Во внешней жизни это проявилось в проведении второй самостоятельной экспедиции, переезде с женой в отдельную от родителей квартиру. Однако, несмотря на положительную динамику, С. последнее время постоянно жалуется, говорит, что год назад чувствовал себя лучше, комфортнее — «все попытки решать реальные проблемы сопровождаются ощущением стресса». Каждую сессию начинает со слов: «я себя чувствую как всегда уныло, ничего не изменилось, ощущаю свою болезненность». Говорит о желании залезть под одеяло, где тепло, тесно и уютно, и пролежать там 100 лет — «мама роди меня обратно» (ассоциация с утробой). Начинает фантазировать, что болен шизофренией, что позволит быть в положении, когда будут заботиться — «чувствую себя капризным ребенком, которого нужно постоянно успокаивать». При этом я не чувствую своей тревоги за него, нет ощущения, что ему действительно плохо, нет прежней жалости. Напротив, своими жалобами и нытьем стал сильнее, чем раньше, раздражать меня, я стала менее терпимой к его запаху, который как будто усилился.
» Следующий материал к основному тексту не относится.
Lemma pages_of_all m strip p rows maxb ps : pages_of m strip p rows maxb = Ok <$> ps ->
  forall k v, (k, v) ∈ mjoin ps <-> m !! (physical_prefix strip k) = Some v /\ starts_with k p = true.
Proof.
  intros E k v. apply pages_loop_all in E as [-> Hf]. cbn [app]. rewrite list_elem_of_fmap.
  destruct (MapStore.scan_spec m (physical_prefix strip p) None) as [_ Hs]. rewrite Forall_forall in Hf.
  unfold physical_prefix, format_v2_prefix, format_v2_key in *. split.
  - intros ([k0 v0] & Ee & Hin). specialize (Hf _ Hin). cbn [fst] in Hf. rewrite <-Ee in Hf. cbn [fst] in Hf.
    injection Ee as _ ->. apply Hs in Hin as [Hm Hst]. rewrite in_scan_None in Hst.
    destruct strip; cbn in Hf; [|by injection Hf as ->]. unfold v2_logical, logical_key_from_format_v2, ok_or in Hf.
    apply starts_with_spec in Hst as [s ->]. rewrite <-app_assoc, strip_prefix_app in Hf. injection Hf as <-.
    rewrite <-app_assoc in Hm. split; [done|]. apply starts_with_app.
  - intros [Hm Hst]. exists ((if strip then V2_KEY_MAGIC ++ k else k), v). split.
    + unfold logical_entry. cbn [fst snd]. destruct strip; [|done]. unfold reader_key, v2_logical, logical_key_from_format_v2.
      by rewrite strip_prefix_app.
    + apply Hs. split; [done|]. rewrite in_scan_None. destruct strip; [|done]. by rewrite starts_with_app_same.
Qed.

Lemma pages_of_entries m strip p rows maxb page : Ok page ∈ pages_of m strip p rows maxb ->
  Forall (fun e => m !! physical_prefix strip e.1 = Some e.2) page.
Proof.
  intros Hin. eapply pages_loop_Forall; [|by constructor|exact Hin]. intros k v k' Hi Hk. cbn [fst snd].
  apply list_elem_of_fmap in Hi as ([? ?] & [= <- <-] & Hi).
  apply MapStore.scan_spec in Hi as [Hm Hst]. rewrite in_scan_None in Hst. unfold physical_prefix, format_v2_prefix, format_v2_key in *.
  destruct strip; cbn in Hk; [|by injection Hk as <-]. apply starts_with_spec in Hst as [s ->].
  unfold v2_logical, logical_key_from_format_v2 in Hk. rewrite <-app_assoc, strip_prefix_app in Hk. injection Hk as <-.
  by rewrite <-app_assoc in Hm.
Qed.

Lemma scan_pages_all r p rows maxb ps : good_budget rows maxb -> scan_prefix_pages r p rows maxb = Ok <$> ps ->
  pages_of (contents (reader r)) (use_v2 r p) p rows maxb = Ok <$> ps.
Proof.
  intros Hb E. destruct (scan_pages_spec r p rows maxb Hb) as [E2|(j & e & E2)]; [congruence|]. exfalso.
  rewrite E in E2. assert (Err e ∈ (Ok <$> ps : list (result StorageError (list (bytes * bytes))))) as Hin
    by (rewrite E2; apply elem_of_app; right; by left).
  by apply list_elem_of_fmap in Hin as (? & ? & ?).
Qed.

(** What a complete stream of a bucket or operator prefix holds. *)
Lemma scan_pages_view r d p rows maxb ps : reads r d -> migration_pending d = false -> ordinary p ->
  good_budget rows maxb -> scan_prefix_pages r p rows maxb = Ok <$> ps ->
  forall k v, (k, v) ∈ mjoin ps <-> view d k = Some v /\ starts_with k p = true.
Proof.
  intros Hr Hp Ho Hb E k v. rewrite (pages_of_all _ _ _ _ _ _ (scan_pages_all _ _ _ _ _ Hb E)).
  assert (starts_with k p = true -> physical_prefix (use_v2 r p) k = physical_key d k) as Hk.
  { intros Hst. destruct (ordinary_extend _ _ Ho Hst) as [Hok Hmk]. rewrite physical_magic by done.
    unfold physical_prefix, use_v2, magic. rewrite (reads_format _ _ Hr), Hmk.
    destruct (reads_range _ _ Hr) as [-> | ->]; by destruct (is_meta p). }
  unfold view. rewrite (reads_contents _ _ Hr). split; intros [Hm Hst]; (split; [|done]); by rewrite Hk in * by done.
Qed.

Lemma scan_pages_prefix r p rows maxb page :
  Ok page ∈ scan_prefix_pages r p rows maxb -> Forall (fun e => starts_with e.1 p = true) page.
Proof.
  unfold scan_prefix_pages. destruct (_ || _ || _ || _); [by intros ?%list_elem_of_singleton|].
  destruct (slate_scan _ _ _) as [items|e] eqn:E; [|by intros ?%list_elem_of_singleton].
  intros Hin. eapply pages_loop_Forall; [|by constructor|exact Hin]. intros k v k' Hi Hk. cbn [fst].
  apply slate_scan_spec in E as (l & [_ Hl] & E).
  assert ((k, v) ∈ l) as Hkv.
  { destruct E as [->|(n & e & ->)].
    - apply list_elem_of_fmap in Hi as ([? ?] & [= <- <-] & ?). done.
    - apply elem_of_app in Hi as [Hi|Hi]; [|by apply list_elem_of_singleton in Hi].
      apply list_elem_of_fmap in Hi as ([? ?] & [= <- <-] & Hi). by apply elem_of_take in Hi as (i & Hi%list_elem_of_lookup_2 & _). }
  apply Hl in Hkv as [_ Hst]. rewrite in_scan_None in Hst. destruct (use_v2 r p); cbn in Hk; [|by injection Hk as <-].
  apply starts_with_spec in Hst as [s ->]. unfold format_v2_prefix, format_v2_key, v2_logical, logical_key_from_format_v2 in Hk.
  rewrite <-app_assoc, strip_prefix_app in Hk. injection Hk as <-. apply starts_with_app.
Qed.
End stream.

Section agreement.
Context `{SlateReader, !SlateDbLaws, !SlateDbUp, !SlateReaderLaws, !SlateReaderUp}.
Implicit Types (d : ShardDb) (r : ShardReader).

Lemma slate_get_contents (db : Db) k : slate_get db k = Ok (contents db !! k).
Proof. destruct (up_get db k) as [v E]. rewrite E. by apply slate_get_spec in E as ->. Qed.

Lemma slate_scan_same (db1 db2 : Db) p : contents db1 = contents db2 ->
  slate_scan db1 p None = slate_scan db2 p None.
Proof.
  intros E. destruct (up_scan_exact db1 p None) as (l1 & -> & S1), (up_scan_exact db2 p None) as (l2 & -> & S2).
  rewrite E in S1. by rewrite (scan_result_unique _ _ _ _ _ S1 S2).
Qed.

Lemma reader_get_agrees r d k : reads r d -> reader_get r k = read_value d k.
Proof.
  intros [Hc Hf Hp Hr Hp1]. unfold reader_get, read_value, physical_key. rewrite Hf, Hp.
  destruct (migration_pending d); cbn [andb].
  - rewrite (Hp1 eq_refl). cbn [Z.eqb andb Pos.eqb]. rewrite !slate_get_contents, Hc. done.
  - rewrite !slate_get_contents, Hc. by destruct Hr as [-> | ->].
Qed.

Lemma use_v2_strips r d p : reads r d -> use_v2 r p = strips d p.
Proof. intros [Hc Hf _ Hr _]. unfold use_v2, strips. rewrite Hf. by destruct Hr as [-> | ->]. Qed.

Lemma versioned_reads d p : format_version d = 1 \/ format_version d = 2 ->
  versioned d (strips d p) p = if strips d p then format_v2_prefix p else p.
Proof. unfold versioned, format_v2_prefix. intros [-> | ->]; by destruct (strips d p). Qed.

Lemma unversioned_reads d b : format_version d = 1 \/ format_version d = 2 -> unversioned d b = reader_key b.
Proof. unfold unversioned, reader_key, v2_logical. intros [-> | ->]; by destruct b. Qed.

Lemma reader_unmigrated_agrees r d items : reads r d -> reader_unmigrated r items = unmigrated d items.
Proof.
  intros Hr. induction items as [|item items IH]; [done|]. cbn [reader_unmigrated unmigrated].
  destruct item as [[k v]|e]; [|done]. cbn [lift mbind result_bind].
  by rewrite !slate_get_contents, (reads_contents _ _ Hr), IH.
Qed.

Lemma reader_scan_agrees r d p : reads r d -> fail_scans d = false ->
  reader_scan_prefix r p = scan_prefix d p.
Proof.
  intros Hr Hf. pose proof Hr as [Hc _ Hp Hv _]. unfold reader_scan_prefix, scan_prefix. rewrite Hf, Hp.
  rewrite (use_v2_strips r d) by done.
  assert (forall b, (b = strips d p) -> reader_scan_physical r p b = scan_physical_prefix d p b) as Hphys.
  { intros b ->. unfold reader_scan_physical, scan_physical_prefix.
    rewrite versioned_reads, unversioned_reads by done. by rewrite (slate_scan_same _ _ _ Hc). }
  destruct (strips d p) eqn:Es; [by apply Hphys|]. destruct (migration_pending d && _) eqn:Em; [|by apply Hphys].
  unfold reader_scan_pending, scan_pending_prefix. rewrite !(slate_scan_same _ _ _ Hc).
  destruct (slate_scan (db d) p None); [|done]. cbn [lift mbind result_bind].
  by rewrite (reader_unmigrated_agrees r d).
Qed.
(* ===== verification/Distinct.v ===== *)
(** * Distinct, Intersect and Except ([rockstream-ops/src/distinct.rs])

    The three incremental set operators with their arrangements; persistence is
    in [DistinctStore].  The specification is the batch
    query on the accumulated input: a row is in DISTINCT exactly when its total
    weight is positive, and INTERSECT/EXCEPT [ALL] are the usual minimum and
    truncated difference of the accumulated weights.  [Hash]Map iteration order
    is unspecified in Rust; [map_to_list] stands for it and no statement depends
    on the order. *)
From stdpp Require Import base tactics list gmap numbers option fin_maps.
From Stdlib Require Import ZArith Lia ZifyBool.
From S2P Require Import Prelude Kernels Progress ArrowZSets.
Local Open Scope Z_scope.

(** Rows are vectors of 64-bit integers. *)
Abbreviation vals := (list Z) (only parsing).

Definition row_key (r : vals) : bytes := concat (be_bytes 8 <$> r).

(* ------------------------------------------------------------------ *)
(** ** Row extraction and output *)

Section output.
Context `{ArrowOps}.

Definition extract_row_vals (b : RecordBatch) (row_idx : nat) : vals :=
  (fun col => match as_int64 col with Some a => nth row_idx a 0 | None => 0 end)
    <$> batch_columns b.

(** Aggregation by row key; [entry.0 += w] panics on overflow. *)
Fixpoint aggregate_rows (rows : list (vals * Z)) (agg : gmap bytes (Z * vals))
    : outcome (gmap bytes (Z * vals)) :=
  match rows with
  | [] => Done agg
  | (r, w) :: rest =>
      let entry := default (0, r) (agg !! row_key r) in
      s ← expect (checked_i64 (entry.1 + w));
      aggregate_rows rest (<[row_key r := (s, entry.2)]> agg)
  end.

(** The values of column [j]: one from every kept row that is long enough. *)
Definition build_column (kept : list (Z * vals)) (j : nat) : list Z :=
  omap (fun e : Z * vals => e.2 !! j) kept.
Этот момент заставил меня задуматься о негативной терапевтической реакции и моих контрпереносных чувствах в ответ на нее. Я вспомнила цитату из Баха: «Аналитики, которые работают с нарциссическими пациентами, часто жалуются на то, что испытывают трудности с тем, чтобы «дойти» до пациента, «быть услышанными», или, с нарастающим раздражением, говорят о том, чтобы «пробиться» к пациенту или «расколоть нарциссическую скорлупу». Иногда у них возникает мощное ощущение фрустрации изза того, как нестойки даже их самые эффективные интерпретации и они сравнивают это с тем, как если бы разговаривали с ветром или писали на песке так, что слова стираются волнами мгновением позже» (Bach, 1983).
Чуть позже я предположила причину подобной реакции пациента — улучшение состояния заставило его задуматься о возможности окончания терапии — когда быто ни было, что на данный момент вызвало его панику изза предполагаемой возможности лишиться более сильного Эго и более мягкого Суперэго, заимствованного у меня в процессе терапии. В ответ включился его привычный паттерн — усиление запаха и неопрятности — как попытка удержать внимание и вызвать жалость.
Говорит о том, что у него нет представления о сроках окончания терапии. Отмечает, что таким образом хочет вызвать у меня жалость — «бедный, несчастный — не верит в выздоровление». Признается в желании поддерживающей терапии — без окончания — «смысл в самой терапии, а не в итоге и, тогда нет смысла выздоравливать».

Терапевтические отношения с этой категорией пациентов представляют собой очень сложную систему взаимодействия, поэтому главнейшим условием работы является терпение. В моменты, когда хочется поспешить с выводами об успехе в терапии, я напоминаю себе, что никому из тех, кто пытался изменить психологию нарциссического пациента, не удавалось сделать это очень быстро. Только в атмосфере положительного и заинтересованного отношения к миру фантазий пациента аналитик становится частью его внутреннего мира — его селфобъектом, вступив во взаимодействие с диссоциированной, наиболее значимой и ценной частью пациента в терминологии Винникотта (1971), которая когда­то подверглась невыносимой травматизации.